Mondragone. Ha scelto di non rispondere alle domande del giudice, limitandosi al deposito di una memoria scritta, il consigliere regionale Giovanni Zannini, comparso nella mattinata di oggi davanti al gip per l’interrogatorio sulle gravi accuse a suo carico. I reati contestati sono corruzione, concussione e truffa aggravata ai danni dello Stato, nell’ambito di un’inchiesta coordinata dai pubblici ministeri Anna Ida Capone e Giacomo Urbano, che hanno anche avanzato richiesta di custodia cautelare.

L’audizione si è svolta al Tribunale di Santa Maria Capua Vetere, davanti al giudice per le indagini preliminari Daniela Vecchiarelli. Zannini, assistito dai suoi legali, ha ribadito la propria estraneità ai fatti, adottando una linea difensiva già seguita nelle fasi precedenti dell’indagine: nessuna dichiarazione e affidamento esclusivo a una memoria difensiva.

Le vicende oggetto dell’inchiesta risalgono al periodo in cui Zannini sedeva in Consiglio regionale tra le fila del centrosinistra, eletto con la Lista De Luca Presidente.

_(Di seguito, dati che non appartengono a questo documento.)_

(* ===== verification/App.v ===== *)
(** * App: the root component

    [App] (src/src/App.tsx) renders [TicketList] inside [div.App] and
    [main], with the tickets of the data file as its prop.  The data file is
    a module: every render of [App] passes the same array, so the machine of
    [TicketList] takes no [SetTickets] step, and the steps of the
    application are the steps that the screen allows ([View.ui_step]).

    The data file is not part of the sources; the definitions take its list
    of tickets as the parameter [ticketsData]. *)

From S2P Require Import Prelude Ticket Filters FilterEngine Price Component View.
From stdpp Require Import relations.

(** ** Definitions *)

(** What [App] returns while [TicketList] is in the machine state [m]. *)
Definition App (m : Machine) : Node :=
  Elem "div" [className "App"] [Elem "main" [] [view (committed m)]].

(** The application after its first render. *)
Definition start (ticketsData : list Ticket) : Machine := mount ticketsData.

(** The application after a list of events, each with React's rounds. *)
Definition after (ticketsData : list Ticket) (evs : list Action) : Machine :=
  foldl (λ m a, dispatch a m) (settle 4 (start ticketsData)) evs.

(** ** The application as a function of the data and the clicks *)

Lemma after_cells ts evs :
  forallb user_event evs = true → after ts evs = settled (cells_after ts evs).
Proof. apply dispatch_events. Qed.

Lemma ui_step_dispatch a m :
  a ∈ handlers (view (committed m)) → dirty m = false → rtc ui_step m (dispatch a m).
Proof.
  intros Ha Hd. unfold dispatch.
  destruct (step_fn a m) as [m'|] eqn:Hs; [|done]. cbn [from_option].
  eapply rtc_l; [by eapply ui_event|]. clear Hs Ha Hd m.
  generalize 4%nat. intros fuel. revert m'.
  induction fuel as [|fuel IH]; intros m; [done|].
  rewrite settle_S. destruct (internal_action m) as [b|] eqn:Hb; [|done].
  destruct (internal_action_enabled m b Hb) as [m2 Hs]. rewrite Hs. simpl.
  eapply rtc_l; [by eapply ui_internal|apply IH].
Qed.

Lemma user_event_handler a s :
  user_event a = true →
  (∀ c, a = ClickCurrency c → c ∈ currencies) → a ∈ handlers (view s).
Proof.
  intros Ha Hc. apply elem_of_handlers_view. destruct a; try done; eauto.
Qed.

(** The tree of the application is a function of the data and of the
    clicks: after any list of clicks it is [div.App > main] around the view
    of the cells that the clicks determine, the prop [tickets] is still the
    array of the data file, and nothing is queued. *)
Theorem app_tree_after_events ts evs :
  forallb user_event evs = true →
  App (after ts evs)
    = Elem "div" [className "App"] [Elem "main" [] [view (cells_after ts evs)]] ∧
  tickets (committed (after ts evs)) = ts ∧
  tickets_id (committed (after ts evs)) = 0%nat ∧
  quiescent (after ts evs) = true.
Proof. intros Hev. by rewrite after_cells. Qed.

Lemma app_tree_after_events_witness :
  tickets (committed (after [sample 2 700] [ClickFilter FilterType.twoStops]))
  = [sample 2 700].
Proof. apply app_tree_after_events. reflexivity. Defined.

(** Clicks on the elements of the tree lead to states that the screen
    allows: when every currency click is on one of the three buttons, the
    state after the clicks is reachable by steps of the screen. *)
Theorem after_ui_reachable ts evs :
  forallb user_event evs = true →
  Forall (λ a, ∀ c, a = ClickCurrency c → c ∈ currencies) evs →
  ui_reachable ts (after ts evs).
Proof.
  intros Hev Hcur. induction evs as [|a evs IH] using rev_ind.
  - unfold after, start, ui_reachable. simpl.
    eapply rtc_l; [by eapply (ui_internal RunEffect)|].
    eapply rtc_l; [by eapply (ui_internal Render)|]. done.
  - rewrite forallb_app in Hev. apply andb_prop in Hev as [Hevs Ha].
    apply Forall_app in Hcur as [Hcurs Hc]. rewrite Forall_singleton in Hc.
    unfold after. rewrite foldl_app. cbn [foldl]. fold (after ts evs).
    unfold ui_reachable. etrans; [by apply IH|].
    apply ui_step_dispatch; [|by rewrite after_cells].
    apply user_event_handler; [by apply andb_prop in Ha as [? _]|exact Hc].
Qed.

Lemma after_ui_reachable_witness :
  ui_reachable [sample 0 5] (after [sample 0 5] [ClickCurrency "USD"]).
Proof.
  apply after_ui_reachable; [reflexivity|].
  apply Forall_singleton. intros c [= <-]. unfold currencies. set_solver.
Defined.

(** C31: the order in which clicks on currency buttons and clicks on check
    boxes interleave cannot be observed: two lists of clicks with the same
    clicks on check boxes, in order, and the same currency clicked last
    lead to the same machine state and the same tree. *)
Theorem interleaving_unobservable ts evs1 evs2 :
  forallb user_event evs1 = true → forallb user_event evs2 = true →
  filter_clicks evs1 = filter_clicks evs2 →
  last_currency defaultCurrency evs1 = last_currency defaultCurrency evs2 →
  after ts evs1 = after ts evs2 ∧ App (after ts evs1) = App (after ts evs2).
Proof.
  intros H1 H2 Hf Hc. rewrite !after_cells by done. unfold cells_after.
  by rewrite Hf, Hc.
Qed.

Lemma interleaving_unobservable_witness :
  after [sample 1 100; sample 2 200]
        [ClickCurrency "USD"; ClickFilter FilterType.oneStop; ClickCurrency "EUR"]
  = after [sample 1 100; sample 2 200]
          [ClickFilter FilterType.oneStop; ClickCurrency "EUR"].
Proof. apply interleaving_unobservable; reflexivity. Defined.

(** C32: the idempotence of spec.md section 8.  With nothing queued, a click
    on the button of the selected currency changes nothing at all, and a
    click on the check box [all] while it is set leaves the tree of the
    application as it is; the latter still passes a new object to
    [setFilters], so that the effect runs once more. *)
Theorem reselect_idempotent ts m :
  reachable_from ts m → quiescent m = true →
  dispatch (ClickCurrency (selectedCurrency (committed m))) m = m ∧
  (Filters.all (Filters.stops (filters (committed m))) = true →
   App (dispatch (ClickFilter FilterType.all) m) = App m ∧
   settle_trace 4 (mkMachine (setFilters initialFilters (current m)) (committed m)
                             true false)
   = [Render; RunEffect; Render]).
Proof.
  intros Hr Hq. destruct (quiescent_filtered ts m Hr Hq) as [_ Hf].
  destruct (reachable_filters_inv ts m Hr) as [_ Hinv].
  revert Hf Hinv. rewrite (quiescent_settled ts m Hr Hq). cbn [current committed].
  set (s := current m). intros Hf Hinv.
  split; [apply dispatch_click_same_currency|]. intros Hall.
  destruct (dispatch_click_filter s FilterType.all) as [Hd Ht].
  rewrite handleFilterChange_all_set in Hd by done. rewrite Hd. split; [|exact Ht].
  unfold App, settled. cbn [committed]. do 3 f_equal.
  unfold view. cbn [filteredTickets filters selectedCurrency setFilteredTickets setFilters].
  change (filteredTickets s = select (tickets s) (filters s)) in Hf.
  by rewrite Hf.
Qed.

Lemma reselect_idempotent_witness :
  let m := after [sample 0 100; sample 1 200] [ClickCurrency "USD"] in
  dispatch (ClickCurrency "USD") m = m.
Proof.
  intros m. apply (reselect_idempotent [sample 0 100; sample 1 200] m);
    [|reflexivity].
  apply reachable_dispatch, settle_rtc.
Defined.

Successivamente il consigliere ha aderito a Forza Italia, formazione nella quale milita attualmente.

Secondo la ricostruzione della Procura, l’esponente politico avrebbe promosso un presunto sistema di relazioni politico-clientelari capace di incidere su nomine in enti pubblici, tra cui l’Asl, e di orientare dinamiche elettorali in diversi Comuni strategici della provincia di Caserta, come Caserta e Castel Volturno.

Tra le contestazioni figura anche una presunta truffa allo Stato, legata all’ottenimento di un finanziamento pubblico superiore ai tre milioni di euro. Secondo l’accusa, il contributo sarebbe stato ottenuto attraverso documentazione ritenuta non veritiera, presentata per la realizzazione di un caseificio riconducibile agli imprenditori Luigi e Paolo Griffo.

In cambio, sempre stando all’impianto accusatorio, i due imprenditori avrebbero offerto a Zannini un viaggio su uno yacht dal valore di oltre 7mila euro, episodio che fonda l’ipotesi di corruzione. Per i fratelli Griffo è stata richiesta la misura cautelare del divieto di dimora in Campania.

Il giudice si è riservato la decisione dopo l’esame della memoria depositata dalla difesa.